Living Abroad

Snowplow and Chevy pickup in the snow
This has nothing to do with living abroad, just a great memory of good times and long hours earning the funds to retire and live abroad. Believe it or not, after plowing for several record-snowfall years, we love the Azores but do miss the snowfall….and the long hours:)

Living abroad.
Ex-patriot.
Resident alien.
Foreigner.
All terms which lead to a form of “identity Crisis.” But these are all names that my friends and family call me. (They do call me other things as well…but let’s stay on message!). As with most things I’m called (never “Late for Dinner”) I heed them very little. Except that they all add to the realization that I’m distant from my family and friends where I grew up… or as most of my family and friends readily acknowledge, where I got older; I’m still working on growing up:)

Case in point. On my periodic “welfare check” phone call to my sister, all calls went to voicemail. Naturally, the first couple of times I assumed she lost her phone again, so no big deal. After several tries, I called her husband’s cell phone to hear she was laying the in hospital. Disturbing. I talked to her. “Maybe a stroke, we’re not sure yet. I’ll call you back.”

She is definitely getting up in the years, unlike me. (See above, not grown up yet). So I worry. But then I also recollect lately a lot about when we were young. To this very day, I remember driving to visit Grandma Crall et al, my most secure place was napping with my head on my big sister’s lap. No matter where I have been in the world, with guns and bombs going off around me, laying in a hospital after being slashed by a knife, injured when roping from a helicopter, no matter….safest place was in that old Oldsmobile with my head in her lap. And now she’s having strokes? What up with that. She’s getting older!

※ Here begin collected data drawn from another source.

(** C10, on the code.  GenGraph steps to batch i by adding
    batch_size * dim * i to the pointer to bytes of the dataset and casts
    the sum to a pointer to floats afterwards, so that batch i starts at
    float 25 * dim * i where vector 100 * i starts at float 100 * dim * i.
    On an index that counts 101 one-dimensional vectors, with k = 1 and
    the dataset of these 101 vectors: the searches are handed the vectors
    0 to 99 and then vector 25, not the first Count * dim floats of the
    buffer; entry 100 of the graph is the neighbour of vector 25, where the
    search for vector 100 answers 100.  With the dataset of the first 100
    vectors only, fewer rows than Count, GenGraph reads nothing beyond the
    buffer and returns the same graph. *)
Theorem GenGraph_offset_in_bytes :
  let r := GenGraph Ref.handle1 1 [] Ref.rows101 ∅ Ref.world101 in
  let r' := GenGraph Ref.handle1 1 [] Ref.rows100 ∅ Ref.world101 in
  (Count Ref.handle1 Ref.world101).1 = Ok 101
  ∧ batch_sizes (trace r.2) = [100; 1]
  ∧ floats_read (trace r.2) = seqZ 0 100 ++ [25]
  ∧ floats_read (trace r.2) ≠ seqZ 0 101
  ∧ (∃ g, r.1 = Ok g ∧ length g = 101%nat
       ∧ g !! 25%nat = Some [25] ∧ g !! 100%nat = Some [25])
  ∧ search_with_parameters Ref.ix101 1 [100] 1 1 = inr ([0], [100])
  ∧ r'.1 = r.1
  ∧ r'.1 ≠ Undefined OutOfBounds
  ∧ floats_read (trace r'.2) = seqZ 0 100 ++ [25].
Proof.
  cbv zeta.
  assert (E : GenGraph Ref.handle1 1 [] Ref.rows101 ∅ Ref.world101
    = (Ok ((λ j, [j]) <$> (seqZ 0 100 ++ [25])),
       with_trace Ref.world101
         [EvSearch 100 (seqZ 0 100) 1 1; EvSearch 1 [25] 1 1]))
    by (vm_compute; reflexivity).
  assert (E' : GenGraph Ref.handle1 1 [] Ref.rows100 ∅ Ref.world101
    = (Ok ((λ j, [j]) <$> (seqZ 0 100 ++ [25])),
       with_trace Ref.world101
         [EvSearch 100 (seqZ 0 100) 1 1; EvSearch 1 [25] 1 1]))
    by (vm_compute; reflexivity).
  rewrite E, E'. cbn [fst snd].
  split; [reflexivity|]. split; [reflexivity|]. split; [reflexivity|].
  split; [vm_compute; discriminate|].
  split; [eexists; split; [reflexivity|]; repeat split; reflexivity|].
  split; [reflexivity|]. split; [reflexivity|].
  split; [discriminate|reflexivity].
Qed.
(** * InvUQ: empirical posterior sampling ([PosteriorSampling.py])

    A shallow embedding of the three functions of [PosteriorSampling.py]
    ([sample_ecdf], [compute_default_tol], [EmpiricalPosteriorSampling])
    and the properties of the tolerance-banded resampling they implement.

    Modelling choices.
    - Array entries are exact rationals ([Q]); the comparisons and the
      arithmetic of the source are the rational ones (rounding of IEEE
      doubles is not modelled).
    - A one-dimensional array is a [list Q]; a two-dimensional array is its
      shape together with its cell function, as numpy keeps a shape next to
      a buffer.
    - The process-wide generator behind [np.random.choice] and the console
      are the two components of an explicit [world]; exceptions are values
      ([Raise]); the source is written in the resulting state and exception
      monad [M]. *)

From Stdlib Require Import QArith Qabs Lqa Lia String DecimalString.
From stdpp Require Import base list.

Local Open Scope nat_scope.

(** ** Exceptions, the world, and the monad *)

Inductive exn : Type :=
| IndexError
| ValueError.

Inductive outcome (A : Type) : Type :=
| Ok (a : A)
| Raise (e : exn).
Arguments Ok {A} a.
Arguments Raise {A} e.

(** The generator is a tape of raw draws with a read position; the console
    is the list of lines printed so far. *)
Record world : Type := World {
  tape : nat -> nat;
  pos : nat;
  stdout : list string
}.

Definition M (A : Type) : Type := world -> outcome A * world.

Definition ret {A} (a : A) : M A := fun s => (Ok a, s).

Definition raise {A} (e : exn) : M A := fun s => (Raise e, s).

Definition bind {A B} (m : M A) (k : A -> M B) : M B :=
  fun s =>
    match m s with
    | (Ok a, s') => k a s'
    | (Raise e, s') => (Raise e, s')
    end.

Notation "x <- m ;; k" := (bind m (fun x => k))
  (at level 100, m at next level, right associativity).

(** [for i in l: acc = body i acc] *)
Fixpoint for_each {A} (l : list nat) (body : nat -> A -> M A) (acc : A) : M A :=
  match l with
  | [] => ret acc
  | i :: l' => acc' <- body i acc ;; for_each l' body acc'
  end.

(** [for i in range(n)] *)
Definition for_range {A} (n : nat) (body : nat -> A -> M A) (acc : A) : M A :=
  for_each (seq 0 n) body acc.

(** ** Python and numpy primitives used by the source *)

(** [str(i)] for a non-negative integer. *)
Definition str (n : nat) : string := NilEmpty.string_of_uint (Nat.to_uint n).

(** [print(msg)] *)
Definition print (msg : string) : M unit :=
  fun s => (Ok tt, World (tape s) (pos s) (stdout s ++ [msg])).

(** [np.random.choice(a, 1)] for an integer [a]: one index below [a], read
    off the tape; numpy raises [ValueError] when [a] is not positive. The
    one-element array it returns is identified with its element. *)
Definition np_random_choice (a : nat) : M nat :=
  if a =? 0 then raise ValueError
  else fun s => (Ok (tape s (pos s) mod a), World (tape s) (S (pos s)) (stdout s)).

(** [np.zeros(n)] *)
Definition np_zeros (n : nat) : list Q := replicate n 0%Q.

(** [a[i]] on a one-dimensional array, [0 <= i]. *)
Definition getitem (a : list Q) (i : nat) : M Q :=
  match a !! i with
  | Some x => ret x
  | None => raise IndexError
  end.

(** [a[i] = x] on a one-dimensional array. *)
Definition setitem (a : list Q) (i : nat) (x : Q) : M (list Q) :=
  if i <? length a then ret (<[i:=x]> a) else raise IndexError.

(** [a >= x] and [a <= x], array against scalar. *)
Definition ge_scalar (a : list Q) (x : Q) : list bool :=
  (fun y => Qle_bool x y) <$> a.

Definition le_scalar (a : list Q) (x : Q) : list bool :=
  (fun y => Qle_bool y x) <$> a.

(** [np.logical_and(m1, m2)] *)
Definition logical_and (m1 m2 : list bool) : list bool := zip_with andb m1 m2.

(** [np.where(mask)] on a one-dimensional mask: the indices of its true
    entries, ascending. *)
Definition np_where (mask : list bool) : list nat :=
  filter (fun i => mask !! i = Some true) (seq 0 (length mask)).

(** [a[INDS]] with an integer index array. *)
Fixpoint fancy (a : list Q) (inds : list nat) : M (list Q) :=
  match inds with
  | [] => ret []
  | i :: inds' => x <- getitem a i ;; xs <- fancy a inds' ;; ret (x :: xs)
  end.

(** Two-dimensional arrays. *)
Record ndarray2 : Type := Ndarray2 {
  nrows : nat;
  ncols : nat;
  cell : nat -> nat -> Q
}.

(** The array whose rows are the given lists (missing entries read 0). *)
Definition of_rows (n p : nat) (rows : list (list Q)) : ndarray2 :=
  Ndarray2 n p (fun r c => nth c (nth r rows []) 0%Q).

(** The rows of an array, as lists. *)
Definition to_rows (m : ndarray2) : list (list Q) :=
  (fun r => (fun c => cell m r c) <$> seq 0 (ncols m)) <$> seq 0 (nrows m).

(** Column [c] of [m], top to bottom. *)
Definition column (m : ndarray2) (c : nat) : list Q :=
  (fun r => cell m r c) <$> seq 0 (nrows m).

(** [m[:,i]] *)
Definition getcol (m : ndarray2) (i : nat) : M (list Q) :=
  if i <? ncols m then ret (column m i) else raise IndexError.

(** [m[:,i] = v]: [v] has one entry per row, or a single entry that is
    broadcast. *)
Definition setcol (m : ndarray2) (i : nat) (v : list Q) : M ndarray2 :=
  if negb (i <? ncols m) then raise IndexError
  else if length v =? nrows m then
    ret (Ndarray2 (nrows m) (ncols m)
           (fun r c => if c =? i then nth r v 0%Q else cell m r c))
  else if length v =? 1 then
    ret (Ndarray2 (nrows m) (ncols m)
           (fun r c => if c =? i then nth 0 v 0%Q else cell m r c))
  else raise ValueError.

(** [np.zeros(a.shape)] *)
Definition np_zeros_like_shape (a : ndarray2) : ndarray2 :=
  Ndarray2 (nrows a) (ncols a) (fun _ _ => 0%Q).

Definition qmin (a b : Q) : Q := if Qle_bool a b then a else b.
Definition qmax (a b : Q) : Q := if Qle_bool a b then b else a.

(** Minimum and maximum of a non-empty list. *)
Definition list_min (x : Q) (l : list Q) : Q := fold_left qmin l x.
Definition list_max (x : Q) (l : list Q) : Q := fold_left qmax l x.

Definition col_min (m : ndarray2) (c : nat) : Q :=
  list_min (cell m 0 c) ((fun r => cell m r c) <$> seq 1 (nrows m - 1)).

Definition col_max (m : ndarray2) (c : nat) : Q :=
  list_max (cell m 0 c) ((fun r => cell m r c) <$> seq 1 (nrows m - 1)).

(** [np.min(m, axis=0)] and [np.max(m, axis=0)]: a reduction without
    identity over an axis of length zero raises [ValueError]. *)
Definition np_min_axis0 (m : ndarray2) : M (list Q) :=
  if nrows m =? 0 then raise ValueError
  else ret (col_min m <$> seq 0 (ncols m)).

Definition np_max_axis0 (m : ndarray2) : M (list Q) :=
  if nrows m =? 0 then raise ValueError
  else ret (col_max m <$> seq 0 (ncols m)).

(** ** The source functions *)

(** Line 22 of [sample_ecdf]: the indices of the test-set predictions in the
    closed window around the observed prediction [v]. *)
Definition candidates (v W : Q) (p_pred_test : list Q) : list nat :=
  np_where (logical_and (ge_scalar p_pred_test (v - W)%Q)
                        (le_scalar p_pred_test (v + W)%Q)).

(** Lines 22-31 of [sample_ecdf]: the work done for realization [i], whose
    observed prediction is [v] (the specification's WindowedResampler).
    [csamples.shape[0] is 0] compares a Python integer with the shared small
    integer 0, so it holds exactly when [csamples] is empty. *)
Definition WindowedResampler (i : nat) (v : Q) (p_pred_test p_true_test : list Q)
    (W : Q) : M Q :=
  let INDS := candidates v W p_pred_test in
  csamples <- fancy p_true_test INDS ;;
  if length csamples =? 0 then
    _ <- print ("Data realization " ++ str i ++ ": No test set samples available") ;;
    sample_ind <- np_random_choice (length p_true_test) ;;
    getitem p_true_test sample_ind
  else
    sample_ind <- np_random_choice (length csamples) ;;
    getitem csamples sample_ind.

So as an “ex-pat” i check my communication options. Am I too hard to get a hold of? (Yes, Vince, I know it’s not good grammar:)) For both business and convenience, I maintain a US telephone number (I recommend Ring Central, not cheap, but very very effective!) so everyone can dial me like I was in the states. I maintain it on a VPN (expressVPN) to keep things direct, secure, and give me control of when and where I can communicate for business and pleasure. So, In My Humble Opinion, it’s not an obstacle about global communication.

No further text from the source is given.